C4 Therapeutics provides frequent updates on its clinical programs and corporate developments through press releases and SEC filings. These include:

• Quarterly financial results and recent business highlights filed on Form 8-K.
• Regulation FD disclosures for clinical data presentations, such as Phase 1 cemsidomide results presented at the International Myeloma Society Annual Meeting.
• 8-K filings describing material agreements, including the clinical trial collaboration and supply agreement with Pfizer for elranatamab in combination with cemsidomide and dexamethasone in multiple myeloma.
• Corporate governance updates, such as annual meeting voting results and amendments to the certificate of incorporation.
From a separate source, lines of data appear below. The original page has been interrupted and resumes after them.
Lemma makeItem_marked (line : string) :
  markedActive (mk line) = true ↔ currentActivePath = normalize P line.
Proof.
  unfold mk, makeItem, markedActive.
  destruct (String.eqb_spec currentActivePath (normalize P line)) as [Heq|Hne].
  - split; [done|]. intros _. simpl label. apply startsWith_app.
  - split; [|done]. simpl label.
    by destruct (underWorkspace currentWorkspacePath (normalize P line)).
Qed.

Lemma classify_workspaceItems (lines : list string) (g : Groups) :
  workspaceItems (foldl step g lines) = workspaceItems g ++ (mk <$> filter inWorkspace lines).
Proof.
  revert g. induction lines as [|line lines IH]; intros g; simpl.
  - by rewrite app_nil_r.
  - rewrite IH, filter_cons. unfold step, classifyLine.
    destruct (decide (inWorkspace line)) as [Hw|Hw]; unfold inWorkspace in Hw.
    + rewrite Hw. simpl. by rewrite <- app_assoc.
    + apply not_true_is_false in Hw. rewrite Hw.
      by destruct (JS.truthy normalizedRootPrefix && _).
Qed.

Lemma classify_rootItems (lines : list string) (g : Groups) :
  rootItems (foldl step g lines) = rootItems g ++ (mk <$> filter inRoot lines).
Proof.
  revert g. induction lines as [|line lines IH]; intros g; simpl.
  - by rewrite app_nil_r.
  - rewrite IH, filter_cons. unfold step, classifyLine.
    destruct (decide (inRoot line)) as [[Hw Hr]|Hr]; unfold inRoot in *.
    + rewrite Hw, Hr. simpl. by rewrite <- app_assoc.
    + destruct (underWorkspace currentWorkspacePath (normalize P line)); [done|].
      destruct (JS.truthy normalizedRootPrefix && _); [|done].
      by destruct Hr.
Qed.

Lemma classify_activeItem (lines : list string) (g : Groups) :
  activeItem (foldl step g lines) =
  match last (filter isActive lines) with
  | Some line => Some (mk line)
  | None => activeItem g
  end.
Proof.
  revert g. induction lines as [|line lines IH]; intros g; simpl; [done|].
  rewrite IH, filter_cons.
  assert (activeItem (step g line)
          = if decide (isActive line) then Some (mk line) else activeItem g) as Hstep.
  { unfold step, classifyLine, isActive.
    destruct (String.eqb_spec currentActivePath (normalize P line));
      destruct (decide _); try done;
      destruct (underWorkspace _ _); try done;
      by destruct (JS.truthy normalizedRootPrefix && _). }
  rewrite Hstep. destruct (decide (isActive line)).
  - rewrite last_cons. by destruct (last (filter isActive lines)).
  - done.
Qed.

Lemma activeCount_groups (lines : list string) :
  (activeCount (mk <$> filter inWorkspace lines)
   + activeCount (mk <$> filter inRoot lines)
   ≤ length (filter isActive lines))%nat.
Proof.
  unfold activeCount.
  induction lines as [|line lines IH]; [done|].
  rewrite !filter_cons.
  assert (inWorkspace line → ¬ inRoot line) as Hdisj.
  { unfold inWorkspace, inRoot. intros -> [? _]. done. }
  pose proof (makeItem_marked line) as Hm.
  destruct (decide (inWorkspace line)) as [Hw|Hw];
    destruct (decide (inRoot line)) as [Hr|Hr];
    destruct (decide (isActive line)) as [Ha|Ha]; unfold isActive in Ha;
    try (by destruct (Hdisj Hw Hr));
    rewrite ?fmap_cons, ?filter_cons;
    repeat (destruct (decide (markedActive (mk line) = true)) as [Hd|Hd];
            [try (apply Hm in Hd; done)|try (destruct Hd; by apply Hm)]);
    simpl; lia.
Qed.

End classification.

Lemma filter_eq_absent {A B} `{EqDecision B} (f : A → B) (b : B) (l : list A) :
  b ∉ f <$> l → filter (λ x, b = f x) l = [].
Proof.
  induction l as [|x l IH]; [done|].
  rewrite fmap_cons, not_elem_of_cons. intros [Hx Hl].
  rewrite filter_cons. destruct (decide (b = f x)); [done|]. by apply IH.
Qed.

Lemma filter_eq_NoDup {A B} `{EqDecision B} (f : A → B) (b : B) (l : list A) :
  NoDup (f <$> l) → (length (filter (λ x, b = f x) l) ≤ 1)%nat.
Proof.
  induction l as [|x l IH]; [simpl; lia|].
  rewrite fmap_cons, NoDup_cons. intros [Hx Hl]. specialize (IH Hl).
  rewrite filter_cons. destruct (decide (b = f x)) as [->|]; [|done].
  simpl. rewrite (filter_eq_absent f (f x) l Hx). simpl. lia.
Qed.

Lemma filter_marked_EnvItem (items : list MicromambaEnvItem) :
  pickerActiveCount (EnvItem <$> items) = activeCount items.
Proof.
  unfold pickerActiveCount, activeCount.
  induction items as [|item items IH]; [done|].
  rewrite fmap_cons, !filter_cons. simpl pickerMarkedActive.
  destruct (decide (markedActive item = true)); simpl; by rewrite IH.
Qed.

Lemma pickerActiveCount_pickerItems (g : Groups) :
  pickerActiveCount (pickerItems g)
  = (activeCount (workspaceItems g) + activeCount (rootItems g))%nat.
Proof.
  assert (∀ title items,
    pickerActiveCount (if (0 <? length items)%nat
                       then Separator title :: (EnvItem <$> items) else [])
    = activeCount items) as Hgroup.
  { intros title [|item items]; [done|].
    change (pickerActiveCount (Separator title :: (EnvItem <$> item :: items))
            = activeCount (item :: items)).
    rewrite <- filter_marked_EnvItem. unfold pickerActiveCount.
    by rewrite filter_cons_False by done. }
  unfold pickerItems. unfold pickerActiveCount at 1.
  rewrite filter_app, length_app. fold (pickerActiveCount).
  f_equal; apply Hgroup.
Qed.

(** ** The POSIX model satisfies what the extension relies on *)

Section posix_facts.

Lemma split_nonempty (c : ascii) (s : string) : JS.split c s ≠ [].
Proof.
  induction s as [|a s IH]; simpl; [done|].
  destruct (Ascii.eqb a c); [done|]. by destruct (JS.split c s).
Qed.

Lemma split_pieces (c : ascii) (s piece : string) :
  piece ∈ JS.split c s → JS.includes c piece = false.
Proof.
  revert piece. induction s as [|a s IH]; intros piece; simpl.
  - by intros ->%list_elem_of_singleton.
  - destruct (Ascii.eqb a c) eqn:Ha.
    + intros [->|H]%elem_of_cons; [done|]. by apply IH.
    + pose proof (split_nonempty c s) as Hne.
      destruct (JS.split c s) as [|h t]; [done|].
      intros [->|H]%elem_of_cons.
      * simpl. rewrite Ha. apply IH. left.
      * apply IH. by right.
Qed.

Lemma split_no_sep (c : ascii) (s : string) :
  JS.includes c s = false → JS.split c s = [s].
Proof.
  induction s as [|a s IH]; simpl; [done|].
  intros [Ha Hs]%orb_false_iff. by rewrite Ha, (IH Hs).
Qed.

Lemma split_app_sep (c : ascii) (s t : string) :
  JS.includes c s = false → JS.split c (s +:+ String c t) = s :: JS.split c t.
Proof.
  induction s as [|a s IH]; intros Hs.
  - rewrite app_empty_l. simpl. by rewrite Ascii.eqb_refl.
  - simpl in Hs. apply orb_false_iff in Hs as [Ha Hs].
    rewrite app_cons. simpl. by rewrite Ha, (IH Hs).
Qed.

Lemma split_trailing_sep (c : ascii) (s : string) :
  JS.split c (s +:+ String c "") = JS.split c s ++ [""].
Proof.
  induction s as [|a s IH].
  - rewrite app_empty_l. simpl. by rewrite Ascii.eqb_refl.
  - rewrite app_cons. simpl. destruct (Ascii.eqb a c); [by rewrite IH|].
    rewrite IH. pose proof (split_nonempty c s). by destruct (JS.split c s).
Qed.

Lemma split_join (c : ascii) (l : list string) :
  l ≠ [] → Forall (λ seg, JS.includes c seg = false) l →
  JS.split c (JS.join (String c "") l) = l.
Proof.
  intros Hne Hl. induction Hl as [|x l Hx Hl IH]; [done|].
  destruct l as [|y l].
  - simpl. by apply split_no_sep.
  - change (JS.join (String c "") (x :: y :: l))
      with (x +:+ String c (JS.join (String c "") (y :: l))).
    rewrite (split_app_sep _ _ _ Hx). f_equal. by apply IH.
Qed.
Position within targeted protein degradation

According to its public statements, C4 Therapeutics’ vision is to become a fully integrated biopharmaceutical company that leverages targeted protein degradation across drug discovery, clinical development and commercialization. The company emphasizes the potential for degrader medicines to address diseases driven by proteins that are difficult to inhibit with traditional small molecules, and to provide therapeutic options in oncology and beyond. Its focus on orally bioavailable, brain-penetrant degraders, collaborations with established pharmaceutical partners, and a pipeline that includes both oncology and non-oncology targets are central elements of its stated strategy.

Frequently asked questions about C4 Therapeutics (CCCC) stock

Investors researching C4 Therapeutics stock often look for information on its clinical pipeline, lead programs such as cemsidomide, its collaboration network and its approach to funding development. Publicly available company materials and SEC filings provide detail on these topics, including trial designs, target indications, collaboration structures and capital-raising activities.